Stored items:
□ □ □ □ □

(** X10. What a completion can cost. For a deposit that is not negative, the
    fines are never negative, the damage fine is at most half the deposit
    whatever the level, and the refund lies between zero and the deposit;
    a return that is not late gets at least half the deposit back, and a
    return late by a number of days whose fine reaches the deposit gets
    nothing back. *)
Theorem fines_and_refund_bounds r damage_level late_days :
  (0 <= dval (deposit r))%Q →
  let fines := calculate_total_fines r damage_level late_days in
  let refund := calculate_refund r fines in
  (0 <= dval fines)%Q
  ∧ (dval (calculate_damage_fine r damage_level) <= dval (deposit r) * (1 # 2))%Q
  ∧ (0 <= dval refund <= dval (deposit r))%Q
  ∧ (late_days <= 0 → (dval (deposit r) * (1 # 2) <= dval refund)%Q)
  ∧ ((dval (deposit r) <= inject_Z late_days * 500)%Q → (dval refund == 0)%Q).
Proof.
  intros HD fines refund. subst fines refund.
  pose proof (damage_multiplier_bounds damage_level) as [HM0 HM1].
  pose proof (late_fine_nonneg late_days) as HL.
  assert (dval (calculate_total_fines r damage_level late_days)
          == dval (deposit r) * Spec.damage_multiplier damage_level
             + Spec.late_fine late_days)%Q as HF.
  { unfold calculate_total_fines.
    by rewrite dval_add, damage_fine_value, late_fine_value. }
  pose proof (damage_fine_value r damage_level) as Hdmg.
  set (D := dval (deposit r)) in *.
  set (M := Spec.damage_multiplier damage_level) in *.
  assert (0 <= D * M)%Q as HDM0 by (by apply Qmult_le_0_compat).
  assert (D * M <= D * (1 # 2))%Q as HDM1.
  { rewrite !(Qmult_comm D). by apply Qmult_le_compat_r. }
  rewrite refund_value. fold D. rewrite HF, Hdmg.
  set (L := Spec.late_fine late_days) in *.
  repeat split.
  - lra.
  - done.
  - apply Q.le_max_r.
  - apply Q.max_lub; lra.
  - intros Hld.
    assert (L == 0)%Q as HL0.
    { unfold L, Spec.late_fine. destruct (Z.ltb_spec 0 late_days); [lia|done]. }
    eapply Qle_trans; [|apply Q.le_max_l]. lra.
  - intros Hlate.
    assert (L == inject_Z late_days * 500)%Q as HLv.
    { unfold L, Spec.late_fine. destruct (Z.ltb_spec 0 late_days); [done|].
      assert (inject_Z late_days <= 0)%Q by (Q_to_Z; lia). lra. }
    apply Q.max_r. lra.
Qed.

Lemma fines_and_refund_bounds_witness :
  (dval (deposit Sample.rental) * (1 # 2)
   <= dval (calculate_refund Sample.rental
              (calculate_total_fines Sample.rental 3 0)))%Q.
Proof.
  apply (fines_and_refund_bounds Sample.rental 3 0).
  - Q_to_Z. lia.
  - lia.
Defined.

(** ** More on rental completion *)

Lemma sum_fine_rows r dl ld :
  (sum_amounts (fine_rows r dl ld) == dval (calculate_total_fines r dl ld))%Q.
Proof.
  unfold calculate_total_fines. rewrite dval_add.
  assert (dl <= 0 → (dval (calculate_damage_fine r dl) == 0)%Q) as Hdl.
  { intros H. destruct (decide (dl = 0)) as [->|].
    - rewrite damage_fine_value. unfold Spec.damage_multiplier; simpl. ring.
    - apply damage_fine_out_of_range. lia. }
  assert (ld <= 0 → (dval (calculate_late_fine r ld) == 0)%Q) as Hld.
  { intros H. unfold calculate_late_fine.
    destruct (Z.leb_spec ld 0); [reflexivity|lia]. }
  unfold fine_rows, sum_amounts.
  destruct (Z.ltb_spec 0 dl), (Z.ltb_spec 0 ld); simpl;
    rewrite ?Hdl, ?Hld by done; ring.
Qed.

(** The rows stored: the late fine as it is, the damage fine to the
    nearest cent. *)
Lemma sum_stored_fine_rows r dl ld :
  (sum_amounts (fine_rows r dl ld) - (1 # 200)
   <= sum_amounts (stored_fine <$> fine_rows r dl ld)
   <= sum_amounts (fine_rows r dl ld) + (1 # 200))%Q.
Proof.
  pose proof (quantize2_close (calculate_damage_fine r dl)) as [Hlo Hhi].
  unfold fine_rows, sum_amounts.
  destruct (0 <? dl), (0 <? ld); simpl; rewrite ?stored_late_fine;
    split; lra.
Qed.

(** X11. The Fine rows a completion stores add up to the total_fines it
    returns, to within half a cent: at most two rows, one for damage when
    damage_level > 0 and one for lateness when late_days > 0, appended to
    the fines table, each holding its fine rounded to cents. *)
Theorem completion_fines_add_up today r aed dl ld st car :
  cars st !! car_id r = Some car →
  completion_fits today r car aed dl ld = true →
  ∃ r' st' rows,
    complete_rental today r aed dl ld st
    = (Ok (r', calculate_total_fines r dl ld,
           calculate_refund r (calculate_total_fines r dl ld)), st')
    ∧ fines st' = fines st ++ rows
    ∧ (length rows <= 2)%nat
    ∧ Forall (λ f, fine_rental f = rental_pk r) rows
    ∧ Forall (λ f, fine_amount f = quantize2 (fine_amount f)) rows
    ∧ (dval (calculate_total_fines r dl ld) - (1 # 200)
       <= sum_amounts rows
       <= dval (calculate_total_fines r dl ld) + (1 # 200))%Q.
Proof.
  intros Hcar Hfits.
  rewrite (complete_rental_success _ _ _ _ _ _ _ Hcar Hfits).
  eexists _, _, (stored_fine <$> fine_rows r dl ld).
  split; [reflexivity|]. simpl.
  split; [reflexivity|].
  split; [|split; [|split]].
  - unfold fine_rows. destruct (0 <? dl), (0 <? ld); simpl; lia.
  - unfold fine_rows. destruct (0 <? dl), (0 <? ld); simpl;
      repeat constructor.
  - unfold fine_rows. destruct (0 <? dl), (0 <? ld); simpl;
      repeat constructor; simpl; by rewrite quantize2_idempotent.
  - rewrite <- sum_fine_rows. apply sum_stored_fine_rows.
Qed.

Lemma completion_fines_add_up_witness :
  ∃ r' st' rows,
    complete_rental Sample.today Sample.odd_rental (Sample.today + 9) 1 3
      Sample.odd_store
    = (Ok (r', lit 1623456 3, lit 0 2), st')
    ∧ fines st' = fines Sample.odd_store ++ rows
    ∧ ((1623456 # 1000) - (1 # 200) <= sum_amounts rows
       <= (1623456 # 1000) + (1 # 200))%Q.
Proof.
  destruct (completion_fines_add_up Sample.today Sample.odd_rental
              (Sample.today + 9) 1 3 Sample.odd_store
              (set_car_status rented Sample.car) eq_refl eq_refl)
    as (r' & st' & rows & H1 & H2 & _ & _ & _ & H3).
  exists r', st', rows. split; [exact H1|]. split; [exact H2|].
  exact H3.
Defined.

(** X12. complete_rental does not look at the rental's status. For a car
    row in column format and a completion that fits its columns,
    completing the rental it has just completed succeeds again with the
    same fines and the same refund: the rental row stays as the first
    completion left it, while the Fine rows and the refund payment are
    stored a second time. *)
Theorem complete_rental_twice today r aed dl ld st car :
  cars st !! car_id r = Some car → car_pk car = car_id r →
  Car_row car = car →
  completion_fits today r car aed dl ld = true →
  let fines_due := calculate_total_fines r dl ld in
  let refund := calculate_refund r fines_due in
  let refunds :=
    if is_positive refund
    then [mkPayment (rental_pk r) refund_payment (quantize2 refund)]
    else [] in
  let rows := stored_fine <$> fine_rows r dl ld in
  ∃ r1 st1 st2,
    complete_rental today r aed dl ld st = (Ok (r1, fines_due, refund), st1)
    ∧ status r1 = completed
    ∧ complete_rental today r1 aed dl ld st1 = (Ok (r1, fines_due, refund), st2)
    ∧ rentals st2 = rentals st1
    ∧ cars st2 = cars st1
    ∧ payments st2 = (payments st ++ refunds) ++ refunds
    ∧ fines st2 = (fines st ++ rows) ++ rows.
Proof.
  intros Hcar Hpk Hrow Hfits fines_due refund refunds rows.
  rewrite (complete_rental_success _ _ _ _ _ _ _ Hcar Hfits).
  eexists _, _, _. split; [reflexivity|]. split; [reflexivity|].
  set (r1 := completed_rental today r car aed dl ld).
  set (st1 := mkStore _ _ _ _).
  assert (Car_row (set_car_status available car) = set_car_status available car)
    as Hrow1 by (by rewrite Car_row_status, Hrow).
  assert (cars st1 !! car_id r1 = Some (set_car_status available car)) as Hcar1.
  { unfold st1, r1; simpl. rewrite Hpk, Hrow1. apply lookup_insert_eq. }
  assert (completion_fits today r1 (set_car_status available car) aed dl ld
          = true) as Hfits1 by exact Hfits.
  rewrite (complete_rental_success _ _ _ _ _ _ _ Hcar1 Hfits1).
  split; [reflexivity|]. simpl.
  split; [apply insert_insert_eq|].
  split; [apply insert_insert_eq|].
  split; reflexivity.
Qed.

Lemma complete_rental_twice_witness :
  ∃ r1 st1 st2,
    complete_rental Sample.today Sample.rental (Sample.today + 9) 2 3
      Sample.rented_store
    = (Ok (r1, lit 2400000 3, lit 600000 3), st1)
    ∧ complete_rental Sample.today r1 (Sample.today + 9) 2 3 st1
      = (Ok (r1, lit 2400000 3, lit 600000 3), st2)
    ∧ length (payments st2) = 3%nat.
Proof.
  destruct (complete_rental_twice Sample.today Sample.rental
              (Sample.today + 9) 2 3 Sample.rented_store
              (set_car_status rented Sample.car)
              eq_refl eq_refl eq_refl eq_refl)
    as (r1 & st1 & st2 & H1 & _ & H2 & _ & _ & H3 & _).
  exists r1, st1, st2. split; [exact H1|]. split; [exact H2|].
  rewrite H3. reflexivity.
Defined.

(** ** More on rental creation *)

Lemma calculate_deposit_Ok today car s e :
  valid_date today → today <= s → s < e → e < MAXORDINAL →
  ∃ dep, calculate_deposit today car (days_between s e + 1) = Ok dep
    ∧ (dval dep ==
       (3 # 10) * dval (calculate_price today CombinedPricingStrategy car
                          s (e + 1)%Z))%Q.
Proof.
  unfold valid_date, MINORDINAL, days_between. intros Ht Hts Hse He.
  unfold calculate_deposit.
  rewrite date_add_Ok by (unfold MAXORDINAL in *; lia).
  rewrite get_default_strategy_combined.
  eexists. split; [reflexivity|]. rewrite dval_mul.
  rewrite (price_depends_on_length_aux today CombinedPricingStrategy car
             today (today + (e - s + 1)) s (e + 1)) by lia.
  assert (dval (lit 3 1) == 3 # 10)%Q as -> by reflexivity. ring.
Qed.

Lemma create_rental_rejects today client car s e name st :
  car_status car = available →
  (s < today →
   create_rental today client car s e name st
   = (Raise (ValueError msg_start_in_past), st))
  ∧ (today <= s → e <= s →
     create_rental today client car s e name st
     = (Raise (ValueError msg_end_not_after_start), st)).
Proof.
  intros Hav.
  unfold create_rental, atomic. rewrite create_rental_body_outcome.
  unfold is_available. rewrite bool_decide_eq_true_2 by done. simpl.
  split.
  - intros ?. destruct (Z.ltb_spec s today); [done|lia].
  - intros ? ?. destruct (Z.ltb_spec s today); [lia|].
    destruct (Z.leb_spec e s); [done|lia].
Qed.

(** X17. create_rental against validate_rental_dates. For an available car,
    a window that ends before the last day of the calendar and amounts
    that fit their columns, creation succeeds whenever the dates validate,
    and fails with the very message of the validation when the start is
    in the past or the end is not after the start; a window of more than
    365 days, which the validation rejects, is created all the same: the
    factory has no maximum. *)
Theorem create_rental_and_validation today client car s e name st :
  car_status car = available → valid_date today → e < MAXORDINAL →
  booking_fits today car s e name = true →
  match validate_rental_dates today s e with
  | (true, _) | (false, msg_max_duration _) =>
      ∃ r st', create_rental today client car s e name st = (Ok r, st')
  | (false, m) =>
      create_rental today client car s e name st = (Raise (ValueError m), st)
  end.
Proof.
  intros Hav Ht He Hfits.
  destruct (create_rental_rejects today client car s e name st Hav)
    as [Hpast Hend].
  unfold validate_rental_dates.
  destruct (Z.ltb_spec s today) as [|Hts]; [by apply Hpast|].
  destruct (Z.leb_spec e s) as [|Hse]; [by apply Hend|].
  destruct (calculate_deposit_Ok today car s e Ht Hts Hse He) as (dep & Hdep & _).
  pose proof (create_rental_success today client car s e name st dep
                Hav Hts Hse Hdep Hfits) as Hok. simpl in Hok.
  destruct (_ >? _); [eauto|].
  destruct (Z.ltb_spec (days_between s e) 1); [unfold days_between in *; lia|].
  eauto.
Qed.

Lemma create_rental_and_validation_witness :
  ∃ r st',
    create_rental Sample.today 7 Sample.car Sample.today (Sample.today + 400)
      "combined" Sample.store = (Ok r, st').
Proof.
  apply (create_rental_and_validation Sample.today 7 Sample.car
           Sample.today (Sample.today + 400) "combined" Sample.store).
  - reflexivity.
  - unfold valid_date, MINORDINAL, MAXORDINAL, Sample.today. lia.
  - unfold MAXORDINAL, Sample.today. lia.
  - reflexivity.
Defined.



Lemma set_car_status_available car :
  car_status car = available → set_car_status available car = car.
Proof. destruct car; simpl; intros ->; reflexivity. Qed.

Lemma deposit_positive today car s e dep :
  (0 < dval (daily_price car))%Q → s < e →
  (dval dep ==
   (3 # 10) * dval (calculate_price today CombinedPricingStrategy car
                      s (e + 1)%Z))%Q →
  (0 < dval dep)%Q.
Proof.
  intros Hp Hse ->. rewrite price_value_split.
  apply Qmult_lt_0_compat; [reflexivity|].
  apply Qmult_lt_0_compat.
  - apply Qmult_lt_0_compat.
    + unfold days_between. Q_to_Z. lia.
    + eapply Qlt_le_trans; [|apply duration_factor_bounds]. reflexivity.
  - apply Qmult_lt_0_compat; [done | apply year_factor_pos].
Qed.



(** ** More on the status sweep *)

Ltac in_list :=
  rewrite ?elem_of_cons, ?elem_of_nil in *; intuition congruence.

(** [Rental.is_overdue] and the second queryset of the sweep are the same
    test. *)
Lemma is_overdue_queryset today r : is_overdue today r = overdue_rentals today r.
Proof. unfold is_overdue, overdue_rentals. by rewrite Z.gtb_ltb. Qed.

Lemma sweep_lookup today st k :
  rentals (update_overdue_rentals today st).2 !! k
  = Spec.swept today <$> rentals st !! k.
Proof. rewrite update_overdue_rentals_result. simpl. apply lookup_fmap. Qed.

□ □ □ □ □

AIM OF THE TASK — Write out the records exactly, starting at the first line and stopping after the line that contains "(0 <= dval (deposit r))%Q →".

COMPLETED EXERCISE —
(** X10. What a completion can cost. For a deposit that is not negative, the
    fines are never negative, the damage fine is at most half the deposit
    whatever the level, and the refund lies between zero and the deposit;
    a return that is not late gets at least half the deposit back, and a
    return late by a number of days whose fine reaches the deposit gets
    nothing back. *)
Theorem fines_and_refund_bounds r damage_level late_days :
  (0 <= dval (deposit r))%Q →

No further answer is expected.